WHAT THE TASK REQUIRES | In the reply, include exactly the lines of the entries below from the first to the line with "(** No key is in two slots. *)", that line included.

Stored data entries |
(* ===== verification/Slots.v ===== *)
(** Tables of slots.

    Several services keep their rows in an array whose free slots are marked in
    the row itself.  Here such an array is read as a finite map: [entry] says
    which row a slot holds and under which key, and the lemmas say what filling,
    changing and freeing one slot does to the map. *)
From stdpp Require Import base numbers list gmap.
From Stdlib Require Import ZArith Lia.
From S2P Require Import Prelude.

Section Slots.
Context {A K V : Type} `{Countable K} (entry : A -> option (K * V)).

Definition entries (l : list A) : list (K * V) := omap entry l.
Definition table (l : list A) : gmap K V := list_to_map (entries l).
(** No key is in two slots. *)
Definition distinct (l : list A) : Prop := NoDup (entries l).*1.

Lemma entries_split l i x :
  l !! i = Some x ->
  entries l = entries (take i l) ++ omap entry [x] ++ entries (drop (S i) l).
Proof.
  intros Hx. rewrite <- (take_drop_middle l i x Hx) at 1. unfold entries.
  rewrite omap_app. f_equal. change (x :: drop (S i) l) with ([x] ++ drop (S i) l). apply omap_app.
Qed.

Lemma entries_insert l i y :
  (i < length l)%nat ->
  entries (<[i := y]> l) = entries (take i l) ++ omap entry [y] ++ entries (drop (S i) l).
Proof.
  intros Hi. rewrite (entries_split _ i y) by (now apply list_lookup_insert_eq).
  rewrite take_insert_ge by lia. rewrite drop_insert_lt by lia. reflexivity.
Qed.

(** The other slots' entries. *)
Definition others (l : list A) (i : nat) : list (K * V) := entries (take i l) ++ entries (drop (S i) l).

Lemma entries_live l i x kv :
  l !! i = Some x -> entry x = Some kv -> entries l ≡ₚ kv :: others l i.
Proof.
  intros Hx Hk. rewrite (entries_split l i x Hx). cbn. rewrite Hk. symmetry. apply Permutation_middle.
Qed.
Lemma entries_free l i x : l !! i = Some x -> entry x = None -> entries l = others l i.
Proof. intros Hx Hk. rewrite (entries_split l i x Hx). cbn. rewrite Hk. reflexivity. Qed.
Lemma others_insert l i y : others (<[i := y]> l) i = others l i.
Proof. unfold others. rewrite take_insert_ge, drop_insert_lt by lia. reflexivity. Qed.

Lemma keys_perm l l' : entries l ≡ₚ l' -> (entries l).*1 ≡ₚ l'.*1.
Proof. intros Hp. now apply Permutation_map. Qed.

Lemma table_perm l l' : distinct l -> entries l ≡ₚ l' -> table l = list_to_map l'.
Proof. intros Hd Hp. now apply list_to_map_proper. Qed.

Lemma table_lookup l k v : distinct l -> table l !! k = Some v <-> exists i x, l !! i = Some x /\ entry x = Some (k, v).
Proof.
  intros Hd. unfold table. rewrite <- elem_of_list_to_map by exact Hd.
  unfold entries. rewrite list_elem_of_omap. split.
  - intros (x & Hx & Hk). apply list_elem_of_lookup in Hx as [i Hx]. eauto.
  - intros (i & x & Hx & Hk). exists x. split; [|exact Hk]. eapply list_elem_of_lookup_2; eauto.
Qed.

Lemma table_lookup_1 l i x k v :
  distinct l -> l !! i = Some x -> entry x = Some (k, v) -> table l !! k = Some v.
Proof. intros Hd Hx Hk. apply table_lookup; eauto. Qed.

Lemma table_none l k :
  distinct l -> table l !! k = None <-> forall i x v, l !! i = Some x -> entry x <> Some (k, v).
Proof.
  intros Hd. split.
  - intros Hn i x v Hx Hk. assert (table l !! k = Some v) by (apply table_lookup; eauto). congruence.
  - intros Hn. destruct (table l !! k) as [v|] eqn:E; [|reflexivity].
    apply table_lookup in E as (i & x & Hx & Hk); [|exact Hd]. exfalso. eapply Hn; eauto.
Qed.

(** A key is in one slot. *)
Lemma distinct_slot l i j x y k v w :
  distinct l -> l !! i = Some x -> entry x = Some (k, v) -> l !! j = Some y -> entry y = Some (k, w) -> i = j.
Proof.
  intros Hd. revert i j. induction l as [|z l IH]; intros i j Hx Hk Hy Hw; [discriminate|].
  assert (Hin : forall i x v, l !! i = Some x -> entry x = Some (k, v) -> k ∈ (entries l).*1).
  { intros n x' v' Hx' Hk'. apply list_elem_of_fmap. exists (k, v'). split; [reflexivity|].
    apply list_elem_of_omap. exists x'. split; [eapply list_elem_of_lookup_2; eauto|exact Hk']. }
  unfold distinct, entries in *. cbn in Hd.
  destruct i as [|i], j as [|j]; cbn in Hx, Hy; [reflexivity| | |]; simplify_eq.
  - rewrite Hk in Hd. apply NoDup_cons in Hd as [Hd _]. exfalso. eapply Hd, Hin; eauto.
  - rewrite Hw in Hd. apply NoDup_cons in Hd as [Hd _]. exfalso. eapply Hd, Hin; eauto.
  - f_equal. apply (IH ltac:(destruct (entry z); [apply NoDup_cons in Hd as [_ Hd]|]; exact Hd) i j); auto.
Qed.

(** A slot in use gets other contents under the same key. *)
Lemma table_update l i x y k v w :
  distinct l -> l !! i = Some x -> entry x = Some (k, v) -> entry y = Some (k, w) ->
  distinct (<[i := y]> l) /\ table (<[i := y]> l) = <[k := w]> (table l).
Proof.
  intros Hd Hx Hk Hw. pose proof (lookup_lt_Some _ _ _ Hx) as Hi.
  pose proof (entries_live l i x (k, v) Hx Hk) as Hp.
  assert (Hy : <[i := y]> l !! i = Some y) by (now apply list_lookup_insert_eq).
  pose proof (entries_live _ i y (k, w) Hy Hw) as Hq. rewrite others_insert in Hq.
  assert (Hd' : distinct (<[i := y]> l)).
  { unfold distinct. rewrite (keys_perm _ _ Hq). unfold distinct in Hd. rewrite (keys_perm _ _ Hp) in Hd. exact Hd. }
  split; [exact Hd'|]. rewrite (table_perm _ _ Hd' Hq), (table_perm _ _ Hd Hp). cbn.
  now rewrite insert_insert_eq.
Qed.

(** A free slot is filled under a key that no slot has. *)
Lemma table_fill l i x y k w :
  distinct l -> l !! i = Some x -> entry x = None -> entry y = Some (k, w) -> table l !! k = None ->
  distinct (<[i := y]> l) /\ table (<[i := y]> l) = <[k := w]> (table l).
Proof.
  intros Hd Hx Hk Hw Hn. pose proof (lookup_lt_Some _ _ _ Hx) as Hi.
  pose proof (entries_free l i x Hx Hk) as Hp.
  assert (Hy : <[i := y]> l !! i = Some y) by (now apply list_lookup_insert_eq).
  pose proof (entries_live _ i y (k, w) Hy Hw) as Hq. rewrite others_insert, <- Hp in Hq.
  assert (Hd' : distinct (<[i := y]> l)).
  { unfold distinct. rewrite (keys_perm _ _ Hq). cbn. constructor; [|exact Hd].
    now apply not_elem_of_list_to_map. }
  split; [exact Hd'|]. now rewrite (table_perm _ _ Hd' Hq).
Qed.

(** A slot in use is freed. *)
Lemma table_drop l i x y k v :
  distinct l -> l !! i = Some x -> entry x = Some (k, v) -> entry y = None ->
  distinct (<[i := y]> l) /\ table (<[i := y]> l) = delete k (table l).
Proof.
  intros Hd Hx Hk Hw. pose proof (lookup_lt_Some _ _ _ Hx) as Hi.
  pose proof (entries_live l i x (k, v) Hx Hk) as Hp.
  assert (Hy : <[i := y]> l !! i = Some y) by (now apply list_lookup_insert_eq).
  pose proof (entries_free _ i y Hy Hw) as Hq. rewrite others_insert in Hq.
  pose proof Hd as Hd0. unfold distinct in Hd0. rewrite (keys_perm _ _ Hp) in Hd0. cbn in Hd0.
  apply NoDup_cons in Hd0 as [Hnk Hd0].
  split; [unfold distinct; now rewrite Hq|]. rewrite (table_perm _ _ Hd Hp). unfold table. rewrite Hq. cbn.
  rewrite delete_insert_id; [reflexivity|]. now apply not_elem_of_list_to_map.
Qed.

(** A free slot that stays free. *)
Lemma table_idle l i x y :
  distinct l -> l !! i = Some x -> entry x = None -> entry y = None ->
  distinct (<[i := y]> l) /\ table (<[i := y]> l) = table l.
Proof.
  intros Hd Hx Hk Hw. pose proof (lookup_lt_Some _ _ _ Hx) as Hi.
  assert (Hy : <[i := y]> l !! i = Some y) by (now apply list_lookup_insert_eq).
  assert (Hq : entries (<[i := y]> l) = entries l).
  { rewrite (entries_free _ i y Hy Hw), others_insert. symmetry. now apply (entries_free l i x). }
  unfold distinct, table. rewrite Hq. auto.
Qed.

(** A slot is free exactly while the map is smaller than the array. *)
Lemma entries_full l : (length (entries l) <= length l)%nat.
Proof. induction l as [|x l IH]; cbn; [lia|]. destruct (entry x); cbn; unfold entries in IH; lia. Qed.
Lemma entries_room l :
  (length (entries l) < length l)%nat <-> exists i x, l !! i = Some x /\ entry x = None.
Proof.
  induction l as [|x l IH]; cbn.
  - split; [lia|intros (i & x & Hx & _); rewrite lookup_nil in Hx; discriminate].
  - pose proof (entries_full l) as Hf. unfold entries in *. destruct (entry x) as [kv|] eqn:E; cbn.
    + rewrite <- Nat.succ_lt_mono, IH. split.
      * intros (i & y & Hy & Hk). exists (S i), y. auto.
      * intros ([|i] & y & Hy & Hk); cbn in Hy; [congruence|eauto].
    + split; [intros _; exists 0%nat, x; auto|lia].
Qed.
Lemma size_table l : distinct l -> size (table l) = length (entries l).
Proof.
  intros Hd. unfold table. rewrite <- length_map_to_list, map_to_list_to_map by exact Hd. reflexivity.
Qed.
Lemma table_room l :
  distinct l -> (size (table l) < length l)%nat <-> exists i x, l !! i = Some x /\ entry x = None.
Proof. intros Hd. rewrite size_table by exact Hd. apply entries_room. Qed.
End Slots.

(** The loop [for (i < capacity) if (p (rows[i])) return i]. *)
Fixpoint first_from {A} (p : A -> bool) (l : list A) (i : nat) : option nat :=
  match l with
  | [] => None
  | x :: l => if p x then Some i else first_from p l (S i)
  end.
Definition first_slot {A} (p : A -> bool) (l : list A) : option nat := first_from p l 0.

Lemma first_from_spec {A} (p : A -> bool) l : forall i,
  match first_from p l i with
  | Some j => (i <= j)%nat /\ exists x, l !! (j - i)%nat = Some x /\ p x = true
  | None => forall j x, l !! j = Some x -> p x = false
  end.
Proof.
  induction l as [|x l IH]; intros i; cbn [first_from]; [intros j y Hy; rewrite lookup_nil in Hy; discriminate|].
  destruct (p x) eqn:E.
  - split; [lia|]. exists x. rewrite Nat.sub_diag. auto.
  - specialize (IH (S i)). destruct (first_from p l (S i)) as [j|].
    + destruct IH as [Hj (y & Hy & Hp)]. split; [lia|]. exists y. split; [|exact Hp].
      replace (j - i)%nat with (S (j - S i)) by lia. exact Hy.
    + intros [|j] y Hy; cbn in Hy; [congruence|eauto].
Qed.

Lemma first_slot_spec {A} (p : A -> bool) l :
  match first_slot p l with
  | Some j => exists x, l !! j = Some x /\ p x = true
  | None => forall j x, l !! j = Some x -> p x = false
  end.
Proof.
  pose proof (first_from_spec p l 0) as H. unfold first_slot. destruct (first_from p l 0) as [j|]; [|exact H].
  destruct H as [_ H]. now rewrite Nat.sub_0_r in H.
Qed.
(** Field updates. *)
Definition with_write (v : Volume) (w ok : bool) : Volume :=
  mkVolume w (discard_ v) (block_shift_ v) (max_sectors_ v) (ag_shift_ v) (num_ags_ v)
    (blocks_per_ag_ v) (num_blocks_ v) (used_blocks_ v) (root_ v) (indices_ v) (log_ v)
    (log_start_ v) (log_end_ v) ok (name_ v) (superblock_ v) (cache_ v).
Definition with_cache (v : Volume) (c : list CacheLine) : Volume :=
  mkVolume (write_ v) (discard_ v) (block_shift_ v) (max_sectors_ v) (ag_shift_ v) (num_ags_ v)
    (blocks_per_ag_ v) (num_blocks_ v) (used_blocks_ v) (root_ v) (indices_ v) (log_ v)
    (log_start_ v) (log_end_ v) (valid_ v) (name_ v) (superblock_ v) c.
Definition attach_discard (v : Volume) (discard : bool) : Volume :=
  mkVolume (write_ v) discard (block_shift_ v) (max_sectors_ v) (ag_shift_ v) (num_ags_ v)
    (blocks_per_ag_ v) (num_blocks_ v) (used_blocks_ v) (root_ v) (indices_ v) (log_ v)
    (log_start_ v) (log_end_ v) (valid_ v) (name_ v) (superblock_ v) (cache_ v).
(** The superblock image with the three fields kept beside it. *)
Definition with_super (v : Volume) (sb : bytes) (used ls le : Z) : Volume :=
  mkVolume (write_ v) (discard_ v) (block_shift_ v) (max_sectors_ v) (ag_shift_ v) (num_ags_ v)
    (blocks_per_ag_ v) (num_blocks_ v) used (root_ v) (indices_ v) (log_ v)
    ls le (valid_ v) (name_ v) sb (cache_ v).

(** * Pure accessors *)

Definition block_size (v : Volume) : Z := Z.shiftl 1 (block_shift_ v).
Definition clean (v : Volume) : bool := le32 (superblock_ v) superblock.kFlags =? kClean.
Definition log_length (v : Volume) : Z := run_length (log_ v).
Definition sectors_per_block (v : Volume) : Z := block_size v / kSectorBytes.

SOLVED PROBLEM |
(* ===== verification/Slots.v ===== *)
(** Tables of slots.

    Several services keep their rows in an array whose free slots are marked in
    the row itself.  Here such an array is read as a finite map: [entry] says
    which row a slot holds and under which key, and the lemmas say what filling,
    changing and freeing one slot does to the map. *)
From stdpp Require Import base numbers list gmap.
From Stdlib Require Import ZArith Lia.
From S2P Require Import Prelude.

Section Slots.
Context {A K V : Type} `{Countable K} (entry : A -> option (K * V)).

Definition entries (l : list A) : list (K * V) := omap entry l.
Definition table (l : list A) : gmap K V := list_to_map (entries l).
(** No key is in two slots. *)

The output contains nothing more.